I simulated pairs of random walks of length $T$, where $T$ ranges from $4$ to $200$ one million times for each value of $T$. For each simulated pair of random walks, I estimated Spearman's correlation coefficient $\hat{\rho}_{S}$, and calculated the $t$ test statistic corresponding to $H_{0}: \rho_{S} = 0$, and determined the (two-tailed) $p$ value from that $t$ test statistic. ‘Spurious correlation’ is a well known consequence of naïve application of correlation measures to such non-stationary (i.e. ‘integrated’ data) as illustrated in the graph below, which depicts the probability that a $p$ value was less than an $\alpha=0.05$ vs. the length $T$ of the random walk length of paired simulations of $y_{t}$. (Not shown are graphs for other values of $\alpha$ reflecting the same qualitative pattern.)
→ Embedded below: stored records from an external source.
(** * Shallow embedding of [backend/ai_generator.py]

    The tool-calling loop of [AIGenerator]: [generate_response],
    [_handle_tool_loop], [_execute_tools] and [_extract_text_response].

    Effects are threaded through a small state monad whose state holds
    - a store of Python list objects (locations to contents), so that the
      [messages.copy()] of [_handle_tool_loop] and the aliasing of the
      caller's list are explicit;
    - the log of every [client.messages.create] request made so far;
    - the log of every [tool_manager.execute_tool] invocation made so far.
    The provider and the tool manager are arbitrary functions of the
    interaction history, so every sequence of provider responses and every
    (stateful, possibly raising) tool manager is covered. *)

From Stdlib Require Import String Ascii List Bool Arith Lia.
Import ListNotations.
Open Scope string_scope.

(** [MAX_TOOL_ROUNDS = 2] *)
Definition MAX_TOOL_ROUNDS : nat := 2.

(** ** Data model *)

(** Keyword arguments of a tool call ([block.input]). *)
Definition kwargs := list (string * string).

(** Response content blocks, a tagged union on [block.type]. *)
Inductive content_block :=
| TextBlock (text : string)                                   (* type "text" *)
| ToolUseBlock (id : string) (name : string) (input : kwargs) (* type "tool_use" *)
| OtherBlock (type : string).      (* any other block type (e.g. "thinking") *)

(** A provider response: [response.stop_reason], [response.content]. *)
Record response := mk_response {
  stop_reason : string;
  content : list content_block
}.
Graph of P(p < alpha= 0.05) vs. Random Walk Length T

Can one prove that such a curve increases monotonically as $\boldsymbol{\lim_{T \to \infty}}$?
(Or prove that it does not.)

Obviously, my approach is numeric, and I should be considered a newb for analytic answers. The distribution of $p$ values under a true $H_{0}$ should be uniform from 0 to 1 (and ideally cleave to a horizontal line at the value of $\alpha$ on the same kind of graph as above), so I assume that I am asking how to prove that this distribution is increasingly non-uniform as $T$ increases.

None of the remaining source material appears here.